--- WORK INSTRUCTION ---
The listing below holds a line with "- [Roster]: the" and a later line with "(** Literals that". Write out those two lines and every line between them, exactly, and nothing else.

++++++++

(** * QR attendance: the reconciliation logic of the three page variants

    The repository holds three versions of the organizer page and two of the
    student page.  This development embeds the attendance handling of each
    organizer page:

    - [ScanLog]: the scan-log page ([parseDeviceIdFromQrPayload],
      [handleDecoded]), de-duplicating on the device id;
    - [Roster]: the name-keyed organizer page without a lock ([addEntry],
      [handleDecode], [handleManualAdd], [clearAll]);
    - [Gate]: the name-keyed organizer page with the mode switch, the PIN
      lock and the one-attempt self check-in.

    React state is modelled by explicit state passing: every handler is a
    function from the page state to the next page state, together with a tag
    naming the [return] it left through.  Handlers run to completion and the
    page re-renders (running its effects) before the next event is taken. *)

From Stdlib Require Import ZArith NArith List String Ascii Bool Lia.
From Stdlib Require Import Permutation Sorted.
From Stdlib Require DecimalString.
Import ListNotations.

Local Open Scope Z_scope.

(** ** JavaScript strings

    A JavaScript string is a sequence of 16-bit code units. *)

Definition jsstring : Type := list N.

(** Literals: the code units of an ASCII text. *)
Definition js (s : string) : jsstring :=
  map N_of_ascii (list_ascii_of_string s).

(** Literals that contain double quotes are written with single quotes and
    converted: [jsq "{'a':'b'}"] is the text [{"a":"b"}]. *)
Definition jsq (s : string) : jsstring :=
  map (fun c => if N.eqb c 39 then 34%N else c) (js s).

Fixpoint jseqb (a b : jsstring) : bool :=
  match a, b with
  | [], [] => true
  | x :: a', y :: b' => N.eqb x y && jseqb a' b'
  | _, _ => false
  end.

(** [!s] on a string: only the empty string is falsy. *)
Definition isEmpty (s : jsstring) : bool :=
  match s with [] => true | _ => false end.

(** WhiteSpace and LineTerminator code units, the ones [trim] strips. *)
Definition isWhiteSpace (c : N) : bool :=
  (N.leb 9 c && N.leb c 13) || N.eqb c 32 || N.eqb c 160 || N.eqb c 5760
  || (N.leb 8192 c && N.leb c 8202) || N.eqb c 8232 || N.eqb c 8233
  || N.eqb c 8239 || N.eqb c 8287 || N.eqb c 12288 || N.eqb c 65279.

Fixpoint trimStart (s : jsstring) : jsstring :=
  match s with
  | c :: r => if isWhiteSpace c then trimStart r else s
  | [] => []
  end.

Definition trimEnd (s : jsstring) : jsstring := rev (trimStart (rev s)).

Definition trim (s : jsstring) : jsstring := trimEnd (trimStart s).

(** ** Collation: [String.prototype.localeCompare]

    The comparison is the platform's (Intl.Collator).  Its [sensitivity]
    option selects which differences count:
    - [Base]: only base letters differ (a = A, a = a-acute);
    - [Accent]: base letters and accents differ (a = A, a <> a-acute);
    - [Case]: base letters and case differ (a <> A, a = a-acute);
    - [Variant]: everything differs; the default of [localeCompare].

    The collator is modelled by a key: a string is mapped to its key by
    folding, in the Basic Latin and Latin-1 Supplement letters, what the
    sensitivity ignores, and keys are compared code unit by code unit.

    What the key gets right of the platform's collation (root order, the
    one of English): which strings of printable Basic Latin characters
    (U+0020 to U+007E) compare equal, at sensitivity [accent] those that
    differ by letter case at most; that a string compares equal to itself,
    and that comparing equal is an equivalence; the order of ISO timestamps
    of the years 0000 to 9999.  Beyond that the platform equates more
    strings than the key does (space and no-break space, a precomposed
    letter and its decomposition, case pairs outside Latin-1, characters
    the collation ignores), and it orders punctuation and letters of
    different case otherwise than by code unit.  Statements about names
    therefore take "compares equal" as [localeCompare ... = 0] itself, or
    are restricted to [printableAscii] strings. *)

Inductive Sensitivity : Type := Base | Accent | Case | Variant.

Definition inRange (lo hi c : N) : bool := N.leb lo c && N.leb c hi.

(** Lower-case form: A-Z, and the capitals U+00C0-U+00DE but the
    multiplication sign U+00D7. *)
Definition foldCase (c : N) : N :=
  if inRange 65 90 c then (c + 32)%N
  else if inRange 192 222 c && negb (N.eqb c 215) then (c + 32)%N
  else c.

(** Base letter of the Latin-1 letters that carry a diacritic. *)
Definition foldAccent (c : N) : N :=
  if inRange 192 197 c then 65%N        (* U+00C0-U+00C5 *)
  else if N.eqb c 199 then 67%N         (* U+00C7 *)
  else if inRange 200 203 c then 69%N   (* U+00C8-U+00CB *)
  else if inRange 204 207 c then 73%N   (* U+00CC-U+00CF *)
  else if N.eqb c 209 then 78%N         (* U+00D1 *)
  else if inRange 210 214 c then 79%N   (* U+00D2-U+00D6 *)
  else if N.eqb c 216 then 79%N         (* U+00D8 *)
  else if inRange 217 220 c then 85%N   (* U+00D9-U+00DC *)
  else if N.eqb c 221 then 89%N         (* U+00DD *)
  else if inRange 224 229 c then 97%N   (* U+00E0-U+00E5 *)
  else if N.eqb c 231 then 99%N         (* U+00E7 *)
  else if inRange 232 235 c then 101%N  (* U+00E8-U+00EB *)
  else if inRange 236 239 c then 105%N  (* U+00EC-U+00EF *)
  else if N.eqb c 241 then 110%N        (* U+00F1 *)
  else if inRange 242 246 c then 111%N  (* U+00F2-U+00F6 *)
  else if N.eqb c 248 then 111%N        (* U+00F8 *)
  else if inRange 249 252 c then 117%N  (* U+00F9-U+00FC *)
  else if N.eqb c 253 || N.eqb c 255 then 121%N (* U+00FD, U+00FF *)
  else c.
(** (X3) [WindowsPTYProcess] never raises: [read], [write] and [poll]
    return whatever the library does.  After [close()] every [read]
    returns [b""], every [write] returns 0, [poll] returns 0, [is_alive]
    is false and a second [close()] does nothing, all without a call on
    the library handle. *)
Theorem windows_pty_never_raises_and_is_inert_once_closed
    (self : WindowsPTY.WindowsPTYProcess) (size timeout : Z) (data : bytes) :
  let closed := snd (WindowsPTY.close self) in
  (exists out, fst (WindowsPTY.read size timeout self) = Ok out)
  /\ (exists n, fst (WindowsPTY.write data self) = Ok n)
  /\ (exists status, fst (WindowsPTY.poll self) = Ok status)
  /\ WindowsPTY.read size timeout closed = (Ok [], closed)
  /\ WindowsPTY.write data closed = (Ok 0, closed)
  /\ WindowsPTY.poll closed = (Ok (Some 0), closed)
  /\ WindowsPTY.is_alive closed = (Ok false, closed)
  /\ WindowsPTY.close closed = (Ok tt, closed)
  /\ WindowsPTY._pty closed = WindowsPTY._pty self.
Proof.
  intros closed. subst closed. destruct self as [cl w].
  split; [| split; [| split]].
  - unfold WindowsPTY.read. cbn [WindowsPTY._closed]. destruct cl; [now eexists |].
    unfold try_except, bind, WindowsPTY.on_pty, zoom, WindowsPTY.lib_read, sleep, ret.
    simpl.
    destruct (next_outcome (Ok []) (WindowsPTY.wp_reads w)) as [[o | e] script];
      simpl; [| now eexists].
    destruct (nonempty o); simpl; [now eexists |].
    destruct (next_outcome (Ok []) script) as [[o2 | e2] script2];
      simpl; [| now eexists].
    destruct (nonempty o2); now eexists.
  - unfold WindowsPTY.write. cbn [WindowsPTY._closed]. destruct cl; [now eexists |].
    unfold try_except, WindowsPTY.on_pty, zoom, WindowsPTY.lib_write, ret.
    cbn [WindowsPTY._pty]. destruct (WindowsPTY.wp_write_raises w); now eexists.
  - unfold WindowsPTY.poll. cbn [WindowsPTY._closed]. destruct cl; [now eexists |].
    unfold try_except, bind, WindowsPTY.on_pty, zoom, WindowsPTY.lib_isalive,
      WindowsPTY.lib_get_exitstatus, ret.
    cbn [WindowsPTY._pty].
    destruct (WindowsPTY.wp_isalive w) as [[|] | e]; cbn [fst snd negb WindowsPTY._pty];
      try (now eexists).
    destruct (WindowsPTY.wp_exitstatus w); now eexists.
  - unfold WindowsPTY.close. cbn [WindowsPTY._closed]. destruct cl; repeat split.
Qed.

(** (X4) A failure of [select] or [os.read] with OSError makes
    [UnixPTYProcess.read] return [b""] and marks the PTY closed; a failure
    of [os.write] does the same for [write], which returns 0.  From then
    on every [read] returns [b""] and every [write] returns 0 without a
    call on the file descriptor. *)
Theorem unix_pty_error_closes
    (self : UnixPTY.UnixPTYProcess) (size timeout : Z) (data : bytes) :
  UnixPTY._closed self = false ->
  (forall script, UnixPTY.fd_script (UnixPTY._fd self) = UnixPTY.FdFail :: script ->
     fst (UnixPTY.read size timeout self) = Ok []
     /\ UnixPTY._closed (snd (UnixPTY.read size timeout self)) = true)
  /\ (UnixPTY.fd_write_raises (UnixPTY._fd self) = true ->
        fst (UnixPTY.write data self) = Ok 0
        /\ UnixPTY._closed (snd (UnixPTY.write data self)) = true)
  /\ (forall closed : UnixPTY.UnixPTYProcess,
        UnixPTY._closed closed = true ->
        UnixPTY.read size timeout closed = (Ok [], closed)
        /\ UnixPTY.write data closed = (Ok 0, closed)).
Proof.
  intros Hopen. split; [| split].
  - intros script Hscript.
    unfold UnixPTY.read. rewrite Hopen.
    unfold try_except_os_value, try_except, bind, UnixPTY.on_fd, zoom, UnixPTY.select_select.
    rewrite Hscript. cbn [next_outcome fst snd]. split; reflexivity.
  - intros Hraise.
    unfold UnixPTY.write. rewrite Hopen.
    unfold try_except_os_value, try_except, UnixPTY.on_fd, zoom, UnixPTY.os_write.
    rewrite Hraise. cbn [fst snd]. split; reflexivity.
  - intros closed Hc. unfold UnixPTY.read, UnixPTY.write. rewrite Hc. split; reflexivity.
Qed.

++++++++

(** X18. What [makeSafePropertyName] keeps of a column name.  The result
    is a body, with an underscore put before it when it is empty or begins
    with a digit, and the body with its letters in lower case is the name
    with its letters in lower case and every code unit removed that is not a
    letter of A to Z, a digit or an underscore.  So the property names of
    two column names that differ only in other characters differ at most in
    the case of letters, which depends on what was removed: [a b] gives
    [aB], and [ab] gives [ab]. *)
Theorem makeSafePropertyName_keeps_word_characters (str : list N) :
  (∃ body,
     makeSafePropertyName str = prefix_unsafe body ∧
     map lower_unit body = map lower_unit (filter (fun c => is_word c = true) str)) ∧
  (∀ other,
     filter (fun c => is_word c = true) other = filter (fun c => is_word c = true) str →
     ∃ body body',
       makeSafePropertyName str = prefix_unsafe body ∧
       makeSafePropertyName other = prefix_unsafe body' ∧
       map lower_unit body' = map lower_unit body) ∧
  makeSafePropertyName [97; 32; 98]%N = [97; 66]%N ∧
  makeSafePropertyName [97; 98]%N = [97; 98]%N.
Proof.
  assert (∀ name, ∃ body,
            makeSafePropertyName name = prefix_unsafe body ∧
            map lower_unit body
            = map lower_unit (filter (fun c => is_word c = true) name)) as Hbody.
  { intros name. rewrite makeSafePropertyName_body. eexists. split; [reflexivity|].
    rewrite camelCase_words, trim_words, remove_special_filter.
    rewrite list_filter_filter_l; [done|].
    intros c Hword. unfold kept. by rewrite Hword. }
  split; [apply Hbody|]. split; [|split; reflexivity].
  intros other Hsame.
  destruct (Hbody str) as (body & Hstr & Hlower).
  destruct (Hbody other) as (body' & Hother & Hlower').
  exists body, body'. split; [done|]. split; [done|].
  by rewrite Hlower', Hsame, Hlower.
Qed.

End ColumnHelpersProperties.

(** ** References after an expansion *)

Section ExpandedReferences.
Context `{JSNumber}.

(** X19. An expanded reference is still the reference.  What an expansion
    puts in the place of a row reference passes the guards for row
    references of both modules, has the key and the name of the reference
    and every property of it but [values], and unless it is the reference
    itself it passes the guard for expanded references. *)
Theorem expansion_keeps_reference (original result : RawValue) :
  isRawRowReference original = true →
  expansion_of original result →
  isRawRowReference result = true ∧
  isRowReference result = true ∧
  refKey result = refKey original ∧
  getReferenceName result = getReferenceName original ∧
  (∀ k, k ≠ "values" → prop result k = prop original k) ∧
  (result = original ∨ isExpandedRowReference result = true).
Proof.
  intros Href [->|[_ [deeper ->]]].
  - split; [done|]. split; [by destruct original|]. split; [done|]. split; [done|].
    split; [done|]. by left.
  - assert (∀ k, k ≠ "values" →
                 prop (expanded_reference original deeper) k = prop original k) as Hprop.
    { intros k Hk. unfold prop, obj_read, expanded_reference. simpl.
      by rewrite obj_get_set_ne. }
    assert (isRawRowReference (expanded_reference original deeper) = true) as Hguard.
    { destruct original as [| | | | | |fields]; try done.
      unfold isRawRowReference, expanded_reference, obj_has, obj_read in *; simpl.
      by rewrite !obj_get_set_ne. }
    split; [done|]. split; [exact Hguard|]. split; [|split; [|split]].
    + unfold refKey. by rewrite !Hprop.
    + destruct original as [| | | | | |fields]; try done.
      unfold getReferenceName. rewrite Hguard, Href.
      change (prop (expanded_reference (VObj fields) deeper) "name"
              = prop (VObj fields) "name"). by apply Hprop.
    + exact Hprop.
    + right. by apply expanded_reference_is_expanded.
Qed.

++++++++

--- EXPECTED ANSWER ---
    - [Roster]: the name-keyed organizer page without a lock ([addEntry],
      [handleDecode], [handleManualAdd], [clearAll]);
    - [Gate]: the name-keyed organizer page with the mode switch, the PIN
      lock and the one-attempt self check-in.

    React state is modelled by explicit state passing: every handler is a
    function from the page state to the next page state, together with a tag
    naming the [return] it left through.  Handlers run to completion and the
    page re-renders (running its effects) before the next event is taken. *)

From Stdlib Require Import ZArith NArith List String Ascii Bool Lia.
From Stdlib Require Import Permutation Sorted.
From Stdlib Require DecimalString.
Import ListNotations.

Local Open Scope Z_scope.

(** ** JavaScript strings

    A JavaScript string is a sequence of 16-bit code units. *)

Definition jsstring : Type := list N.

(** Literals: the code units of an ASCII text. *)
Definition js (s : string) : jsstring :=
  map N_of_ascii (list_ascii_of_string s).

(** Literals that contain double quotes are written with single quotes and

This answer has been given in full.